Gostaria muito que aqueles que forem sair para as ruas, não importa se deslizando em seus rollers ou sk8s, caminhando ou pedalando, em cadeiras de rodas, monociclos, pernas de pau, ou plantando bananeira; gostaria que toda essa legião de mulheres e homens, todos crianças e jovens, não importa a idade, sintonizados que estamos com esse futuro tão presente; gostaria que, ao sairmos, não só nesse dia sem carro, mas a todo momento, nessa luta diária, desleal, e mortífera, que travamos diariamente para ocupar um espaço que naturalmente, e legalmente, já é nosso; que trouxéssemos isso tudo em nossas mentes, em nossos corações, nos nossos corpos: o desejo vivo de uma transformação real; e não apenas medidas paliativas para estenderem, sabe-se lá por mais quanto tempo, a vida inútil de um modelo de sociedade, com seu culto ao automóvel, que tem se mostrado tão predatório e suicida.

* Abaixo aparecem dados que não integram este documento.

(* ===== verification/DefinitionQuality.v ===== *)
(** * How much of a family's acceptance text is its own

    bead-availability/src/definition_quality.rs: the unchecked boxes and the numbered
    items of an acceptance text, the longest tail that most beads of a family share, and
    the share of the text that is left without it, in parts per thousand.  Lengths are in
    bytes. *)

From stdpp Require Import base numbers list option strings pretty gmap sorting.
From Stdlib Require Import NArith ZArith Ascii Lia.
From S2P Require Import Prelude RustStr Order Json.

Definition SPECIFICITY_FLOOR_MILLI : N := 365.
Definition COMPUTE_SPECIFICITY : bool := true.
Definition DERIVED_TAIL_BYTES : N := 2045.
Definition DERIVED_PREMISE_PHRASE : string := "I did not run its premise".
Definition EXIT_OK : N := 0.
Definition EXIT_BELOW_FLOOR : N := 1.
Definition EXIT_VACUOUS : N := 2.
Definition NO_CLAIM : string :=
  "NO-CLAIM: measures definition structure and specificity, never correctness. A bead can carry 100% unique acceptance that is entirely wrong. Floor-raise: boilerplate is visible and counted; a bad spec is still possible.".

Record BeadBody := MkBody { bb_id : string; acceptance : string; bb_description : string }.
Record FamilyReport := MkFamily {
  bead_count : N; total_acceptance_bytes : N; specific_bytes : N; boilerplate_bytes : N; specific_milli : N;
  floor_milli : N; cluster_size : N; cluster_suffix_bytes : N; named_specimen_hit : bool; zero_acceptance : list string;
  unchecked_boxes : N; numbered_prose : N; fr_what : N; fr_why : N; acceptance_populated : N; file_line : N;
  source_anchor : N }.
Definition below_floor (r : FamilyReport) : bool := (specific_milli r <? floor_milli r)%N.
Definition family_exit_code (r : FamilyReport) : N := if below_floor r then EXIT_BELOW_FLOOR else EXIT_OK.
Definition show_bool (b : bool) : string := if b then "true" else "false".
(** [name] in quotes, a colon, the value. *)
Definition field (name value : string) : string := dquote +:+ name +:+ dquote +:+ ":" +:+ value.
Definition to_json `{ToJson} (r : FamilyReport) (success : bool) : string :=
  "{" +:+ join "," [
    field "success" (show_bool success); field "bead_count" (show_N (bead_count r));
    field "total_acceptance_bytes" (show_N (total_acceptance_bytes r));
    field "specific_bytes" (show_N (specific_bytes r)); field "boilerplate_bytes" (show_N (boilerplate_bytes r));
    field "specific_milli" (show_N (specific_milli r)); field "floor_milli" (show_N (floor_milli r));
    field "cluster_size" (show_N (cluster_size r)); field "cluster_suffix_bytes" (show_N (cluster_suffix_bytes r));
    field "named_specimen_hit" (show_bool (named_specimen_hit r));
    field "zero_acceptance" (to_string (JArray (map JString (zero_acceptance r))));
    field "unchecked_boxes" (show_N (unchecked_boxes r)); field "numbered_prose" (show_N (numbered_prose r));
    field "what" (show_N (fr_what r)); field "why" (show_N (fr_why r));
    field "acceptance_populated" (show_N (acceptance_populated r)); field "file_line" (show_N (file_line r));
    field "source_anchor" (show_N (source_anchor r)); field "no_claim" (to_string (JString NO_CLAIM))] +:+ "}".

Inductive Vacuity := EmptySet | Unreadable | ZeroMatch.
Definition vacuity_str (v : Vacuity) : string :=
  match v with
  | EmptySet => "DEFINITION_QUALITY_EMPTY_SET" | Unreadable => "DEFINITION_QUALITY_UNREADABLE"
  | ZeroMatch => "DEFINITION_QUALITY_ZERO_MATCH"
  end.
Definition vacuity_exit_code (v : Vacuity) : N := EXIT_VACUOUS.

(** ** Items of an acceptance text. *)

Definition parse_unchecked_box (line : string) : option string :=
  match chars line with
  | bullet :: rest =>
      if bool_decide (bullet ∈ ["-"; "*"; "+"]) then
        match drop_while is_whitespace rest with
        | "[" :: inner :: "]" :: text => if is_whitespace inner then Some (trim (concat_chars text)) else None
        | _ => None
        end
      else None
  | [] => None
  end.

Definition is_digit_char (ch : string) : bool :=
  match ch with String c EmptyString => is_ascii_digit c | _ => false end.
Definition parse_numbered_item (line : string) : option string :=
  let trimmed := trim_start line in
  let digits := length (take_while is_digit_char (chars trimmed)) in
  if bool_decide (digits = 0) then None
  else trimmed_nonempty (strip_prefix ". " (str_drop digits trimmed)).

Definition find_unchecked_boxes (body : string) : list string := omap (λ l, parse_unchecked_box (trim_start l)) (lines body).
Definition find_numbered_prose (body : string) : list string := omap parse_numbered_item (lines body).

(** ** The shared tail. *)

(** How many of the last bytes agree; the texts are given from their ends. *)
Fixpoint agreeing (a b : list ascii) : nat :=
  match a, b with x :: a, y :: b => if ascii_dec x y then S (agreeing a b) else 0 | _, _ => 0 end.
(** Back to a boundary between characters. *)
Fixpoint to_boundary (a : string) (i : nat) : nat :=
  match i with
  | O => O
  | S i' => if is_char_boundary (String.length a - i) a then i else to_boundary a i'
  end.
Definition common_suffix (a b : string) : string :=
  let i := agreeing (rev (String.list_ascii_of_string a)) (rev (String.list_ascii_of_string b)) in
  str_drop (String.length a - to_boundary a i) a.

Definition len (s : string) : N := N.of_nat (String.length s).
Definition sharing (l : list BeadBody) (suf : string) : N :=
  N.of_nat (length (List.filter (λ b, ends_with (acceptance b) suf) l)).
(** One pair of the double loop. *)
Definition consider (l : list BeadBody) (best : N * string) (a b : BeadBody) : N * string :=
  let suf := common_suffix (acceptance a) (acceptance b) in
  if (len suf <? 32)%N then best
  else
    let n := sharing l suf in
    if (best.1 <? n)%N || ((n =? best.1)%N && (len best.2 <? len suf)%N) then (n, suf) else best.
Fixpoint pairs (all : list BeadBody) (best : N * string) (l : list BeadBody) : N * string :=
  match l with [] => best | a :: l => pairs all (foldl (λ best b, consider all best a b) best l) l end.
Definition largest_suffix_cluster (beads : list BeadBody) : N * string :=
  let nonempty := List.filter (λ b, negb (is_empty (acceptance b))) beads in pairs nonempty (0%N, "") nonempty.

(** ** The measurement. *)

Fixpoint sum_of {A} (f : A → N) (l : list A) : N := match l with [] => 0 | a :: l => (f a + sum_of f l)%N end.
Definition has (p : BeadBody → bool) (b : BeadBody) : N := if p b then 1 else 0.
Definition own_bytes (suffix : string) (b : BeadBody) : N :=
  if negb (is_empty suffix) && ends_with (acceptance b) suffix then (len (acceptance b) - len suffix)%N
  else len (acceptance b).
Definition blob (b : BeadBody) : string := acceptance b +:+ lf_str +:+ bb_description b.
Definition is_anchor (b : BeadBody) : bool :=
  contains (blob b) ":" && negb (all_bytes (λ c, negb (is_ascii_digit c)) (blob b))
  && (contains (blob b) ".rs:" || contains (blob b) ".md:" || contains (blob b) "src/").
Definition is_file_line (tok : string) : bool :=
  match rsplit_once ":" tok with Some (_, n) => bool_decide (is_Some (parse_u32 n)) | None => false end.
Definition blank (b : BeadBody) : bool := is_empty (trim (acceptance b)).
Definition usize_saturating_mul (a b : N) : N := N.min (a * b) u64_max.
Definition measure_family (beads : list BeadBody) : result Vacuity FamilyReport :=
  if bool_decide (length beads = 0) then Err EmptySet
  else
    let total := sum_of (λ b, len (acceptance b)) beads in
    let '(size, suffix) := largest_suffix_cluster beads in
    let specific := if COMPUTE_SPECIFICITY then sum_of (own_bytes suffix) beads else total in
    let milli := if (total =? 0)%N then 0%N
                 else let m := (usize_saturating_mul specific 1000 / total)%N in if (m <=? u32_max)%N then m else 0%N in
    Ok {| bead_count := N.of_nat (length beads); total_acceptance_bytes := total; specific_bytes := specific;
          boilerplate_bytes := sat_sub total specific; specific_milli := milli; floor_milli := SPECIFICITY_FLOOR_MILLI;
          cluster_size := size; cluster_suffix_bytes := len suffix;
          named_specimen_hit := (len suffix =? DERIVED_TAIL_BYTES)%N && contains suffix DERIVED_PREMISE_PHRASE && (2 <=? size)%N;
          zero_acceptance := map bb_id (List.filter blank beads);
          unchecked_boxes := sum_of (λ b, N.of_nat (length (find_unchecked_boxes (acceptance b)))) beads;
          numbered_prose := sum_of (λ b, N.of_nat (length (find_numbered_prose (acceptance b)))) beads;
          fr_what := sum_of (has (λ b, contains (blob b) "WHAT")) beads;
          fr_why := sum_of (has (λ b, contains (blob b) "WHY")) beads;
          acceptance_populated := sum_of (has (λ b, negb (blank b))) beads;
          file_line := sum_of (has (λ b, existsb is_file_line (split_whitespace (blob b)))) beads;
          source_anchor := sum_of (has is_anchor) beads |}.

(** ** The beads of a family. *)
Definition FAMILY_NEEDLES : list string := ["jplf"; "plan-07-8jkq"; "bead-definition-quality-ratchet-0vhw"].
Definition advertised_floor : N := SPECIFICITY_FLOOR_MILLI.
Definition enforced_floor : N := SPECIFICITY_FLOOR_MILLI.
Section Family.
Context `{SerdeJson}.
Definition body_row (needles : list string) (line : string) : result Vacuity (option BeadBody) :=
  value ← ok_or (from_str line) Unreadable;
  id ← ok_or (json_get "id" value ≫= as_str) Unreadable;
  Ok (if existsb (λ n, contains id n) needles then
        Some (MkBody id (default "" (json_get "acceptance_criteria" value ≫= as_str))
                (default "" (json_get "description" value ≫= as_str)))
      else None).
Fixpoint body_rows (needles : list string) (ls : list string) : result Vacuity (list BeadBody) :=
  match ls with
  | [] => Ok []
  | l :: ls =>
      if is_empty (trim l) then body_rows needles ls
      else b ← body_row needles l; rest ← body_rows needles ls; Ok (app (option_list b) rest)
  end.
Definition parse_issues_jsonl (text : string) (needles : list string) : result Vacuity (list BeadBody) :=
  if is_empty text then Err EmptySet
  else out ← body_rows needles (lines text); if bool_decide (length out = 0) then Err ZeroMatch else Ok out.
End Family.

(** ** The bytes add up. *)

Lemma ends_with_len s suf : ends_with s suf = true → (len suf <= len s)%N.
Proof.
  unfold ends_with. destruct (strip_suffix suf s) as [r|] eqn:Hr; [|done]. intros _.
  apply strip_suffix_Some in Hr as ->. unfold len. rewrite str_app_length. lia.
Qed.

(** The best cluster so far counts the beads that end with its tail. *)
Definition honest (all : list BeadBody) (best : N * string) : Prop :=
  best = (0%N, "") ∨ (32 <= len best.2)%N ∧ best.1 = sharing all best.2.

Lemma consider_honest all best a b : honest all best → honest all (consider all best a b).
Proof.
  intros Hh. unfold consider. destruct (len (common_suffix _ _) <? 32)%N eqn:Hl; [done|]. apply N.ltb_ge in Hl.
  destruct (_ || _); [|done]. by right.
Qed.

Lemma pairs_honest all best l : honest all best → honest all (pairs all best l).
Proof.
  revert best. induction l as [|a l IH]; intros best Hh; cbn; [done|]. apply IH.
  assert (∀ k best, honest all best → honest all (foldl (λ best b, consider all best a b) best k)) as Hk; [|by apply Hk].
  clear. intros k. induction k as [|b k IH]; intros best Hh; cbn; [done|]. apply IH, consider_honest, Hh.
Qed.

Lemma sharing_nonempty beads suf :
  (32 <= len suf)%N → sharing (List.filter (λ b, negb (is_empty (acceptance b))) beads) suf = sharing beads suf.
Proof.
  intros Hs. unfold sharing. f_equal. induction beads as [|b beads IH]; [done|]. cbn.
  destruct (is_empty (acceptance b)) eqn:He; cbn.
  - destruct (ends_with (acceptance b) suf) eqn:Hends; [|done]. apply ends_with_len in Hends.
    destruct (acceptance b); [|done]. unfold len in *. cbn in *. lia.
  - destruct (ends_with (acceptance b) suf); cbn; lia.
Qed.

Lemma own_bytes_sum beads suf :
  (32 <= len suf)%N →
  (sum_of (λ b, len (acceptance b)) beads = sum_of (own_bytes suf) beads + sharing beads suf * len suf)%N.
Proof.
  intros Hs. unfold sharing. assert (is_empty suf = false) as He by by destruct suf.
  induction beads as [|b beads IH]; cbn; [done|].
  unfold own_bytes at 1. rewrite He. cbn. destruct (ends_with (acceptance b) suf) eqn:Hends; cbn [length]; [|lia].
  apply ends_with_len in Hends. lia.
Qed.

Lemma own_bytes_empty beads : sum_of (own_bytes "") beads = sum_of (λ b, len (acceptance b)) beads.
Proof. induction beads as [|b beads IH]; cbn; [done|]. by rewrite IH. Qed.

(** in every measured family the bytes of the acceptance texts are the specific ones
    and the boilerplate, the boilerplate is one copy of the shared tail for each bead of
    the cluster, the share never exceeds one thousand, and the family is below the floor
    exactly when there is no text or the specific bytes are less than 36.5 percent. *)
Theorem family_bytes_add_up beads r :
  measure_family beads = Ok r → (total_acceptance_bytes r * 1000 <= u64_max)%N →
  total_acceptance_bytes r = (specific_bytes r + boilerplate_bytes r)%N ∧
  boilerplate_bytes r = (cluster_size r * cluster_suffix_bytes r)%N ∧ (specific_milli r <= 1000)%N ∧
  (below_floor r = true ↔
   total_acceptance_bytes r = 0%N ∨ (1000 * specific_bytes r < 365 * total_acceptance_bytes r)%N).
Proof.
  unfold measure_family. case_bool_decide; [done|]. destruct (largest_suffix_cluster beads) as [n suf] eqn:Hl.
  intros [= <-]. unfold below_floor, sat_sub, usize_saturating_mul. cbn. intros Hmax.
  set (total := sum_of _ beads) in *. set (own := sum_of (own_bytes suf) beads).
  assert (total = own + n * len suf)%N as Htotal.
  { unfold largest_suffix_cluster in Hl. set (ne := List.filter _ beads) in Hl.
    destruct (pairs_honest ne (0%N, "") ne) as [Hp|[Hlen Hn]]; [by left| |]; rewrite Hl in *.
    - injection Hp as -> ->. unfold own. rewrite own_bytes_empty. fold total. lia.
    - cbn in *. subst n. unfold ne. rewrite sharing_nonempty by done. by apply own_bytes_sum. }
  split; [lia|]. split; [lia|]. destruct (total =? 0)%N eqn:Hz.
  - apply N.eqb_eq in Hz. split; [lia|]. split; [by left|done].
  - apply N.eqb_neq in Hz. rewrite N.min_l by lia.
    assert (own * 1000 / total <= 1000)%N as Hm by (apply N.Div0.div_le_upper_bound; nia).
    rewrite (proj2 (N.leb_le _ _)) by (unfold u32_max; lia). split; [done|].
    rewrite N.ltb_lt. unfold SPECIFICITY_FLOOR_MILLI. split.
    + intros Hlt. right. pose proof (N.mul_succ_div_gt (own * 1000) total Hz). nia.
    + intros [?|Hlt]; [done|]. apply N.Div0.div_lt_upper_bound. lia.
Qed.

Definition ex_tail : string := " and then run every test of the crate again".
Definition ex_family : list BeadBody :=
  [MkBody "a" ("1. Parse." +:+ ex_tail) ""; MkBody "b" ("- [ ] Print" +:+ ex_tail) "WHY"; MkBody "c" "" "src/lib.rs:1"].
Definition ex_report : FamilyReport :=
  match measure_family ex_family with
  | Ok r => r | Err _ => MkFamily 0 0 0 0 0 0 0 0 false [] 0 0 0 0 0 0 0
  end.
Lemma family_bytes_add_up_witness :
  measure_family ex_family = Ok ex_report ∧ cluster_size ex_report = 2%N ∧ below_floor ex_report = true ∧
  (1000 * specific_bytes ex_report < 365 * total_acceptance_bytes ex_report)%N.
Proof.
  assert (measure_family ex_family = Ok ex_report) as Hr by (vm_compute; reflexivity).
  assert (below_floor ex_report = true) as Hb by (vm_compute; reflexivity).
  split; [done|]. split; [vm_compute; reflexivity|]. split; [done|].
  destruct (family_bytes_add_up _ _ Hr) as (_ & _ & _ & Hf); [vm_compute; discriminate|].
  destruct (proj1 Hf Hb) as [Hz|Hlt]; [|done]. exfalso. revert Hz. vm_compute. discriminate.
Defined.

Queremos celebrar, sim, o que já conquistamos, que é essa sintonia com o futuro presente; essa percepção do que queremos, e do que não queremos; essa leveza de corpo e de espírito de quem se desloca com sua própria vontade, e não deixa como lembrança uma nuvem de fumaça. É com alegria que vamos pras ruas, sem dúvida. Mas é também com a firmeza de quem está de saco cheio – com o perdão da palavra – de assistir a essa guerra sangrenta, a essa batalha psíquica, esse enfrentamento, todos os dias, ao vivo, no lugar onde vive, e de saber, pelas notícias que chegam, cada vez com maior velocidade, que a mesma guerra acontece em outras cidades.

Nosso trânsito diário converteu nossa vida urbana, o espaço público, numa guerra permanente. Será que algum dia o Dia mundial sem carro de fato assumirá o papel de simbolizar todo nosso descontentamento, indignação, desejo de mudança?

Não sei... Enquanto isso, cadê o menino que vinha sorrindo, em sua prancha mágica, flutuando no asfalto, e de repente adentrou esse túnel sem onda, nem poesia, pra nunca mais sair do outro lado?